Nudge-Server

haarshitgarg/Nudge-Server

3.3

If you are the rightful owner of Nudge-Server and would like to certify it and/or have it hosted online, please leave a comment on the right or send an email to henry@mcphub.com.

Nudge Navigation Server is a Swift-based Model Context Protocol (MCP) server designed for macOS UI automation and application interaction through accessibility APIs.

Tools
  1. get_ui_elements

    Retrieves UI elements for an application in a tree structure with limited depth.

  2. click_element_by_id

    Clicks a UI element by its ID using direct AXUIElement reference.

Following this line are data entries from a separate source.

(** [session.get(Model, pk)] and [select(...).where(pk == id).scalar_one_or_none()]. *)
Fixpoint row_get {A} (key : A → string) (id : string) (rows : list A) : option A :=
  match rows with
  | [] => None
  | r :: rows => if decide (key r = id) then Some r else row_get key id rows
  end.

Definition get_task (id : string) (db : Db) : option Task := row_get task_id id (db_tasks db).
Definition get_job (id : string) (db : Db) : option Job := row_get job_id id (db_jobs db).

(** Write back the row with [r]'s primary key. *)
Definition put_row {A} (key : A → string) (r : A) (rows : list A) : list A :=
  update_where (λ r', bool_decide (key r' = key r)) (λ _, r) rows.

Definition put_task (t : Task) (db : Db) : Db := with_tasks (put_row task_id t (db_tasks db)) db.
Definition put_job (j : Job) (db : Db) : Db := with_jobs (put_row job_id j (db_jobs db)) db.

(** [[str(dep) for dep in (task.depends_on_json or [])]] *)
Definition task_deps (t : Task) : list string := default [] (depends_on_json t).

(** [{t.task_id: t.status for t in rows}] *)
Definition status_map (rows : list Task) : gmap string string :=
  foldl (λ m t, <[task_id t := t_status t]> m) ∅ rows.

Definition job_tasks (job : string) (db : Db) : list Task :=
  select (λ t, bool_decide (t_job_id t = job)) (db_tasks db).

(** ** Laws *)

(** Primary keys are unique. *)
Definition keys_unique (db : Db) : Prop :=
  NoDup (task_id <$> db_tasks db) ∧ NoDup (job_id <$> db_jobs db).

Lemma elem_of_select {A} (p : A → bool) rows r : r ∈ select p rows ↔ p r = true ∧ r ∈ rows.
Proof. unfold select. rewrite !list_elem_of_In, filter_In. tauto. Qed.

  3. update_ui_element_tree

    Updates and returns the UI element tree for a specific element by its ID.

Nudge Navigation Server & Library

A Swift-based toolkit for macOS UI automation that provides both:

  1. MCP Server - Model Context Protocol server for AI agents
  2. Swift Library - Direct library for embedding in your applications

Enables interaction with macOS applications through accessibility APIs using a sophisticated element-based approach with UI tree management.

Requirements

  • Swift 6.1 or later
  • macOS 14.0 or later
  • Accessibility permissions - The server requires accessibility permissions to interact with applications

Tools Provided

This MCP server exposes the following tools:

1. get_ui_elements

Retrieves UI elements for an application in a tree structure with limited depth (2-3 levels). Automatically opens the application if not running, brings it to focus, and provides a comprehensive overview of the application state.

Parameters:

  • bundle_identifier (string, required): Bundle identifier of the application (e.g., "com.apple.safari" for Safari, "com.apple.TextEdit" for TextEdit)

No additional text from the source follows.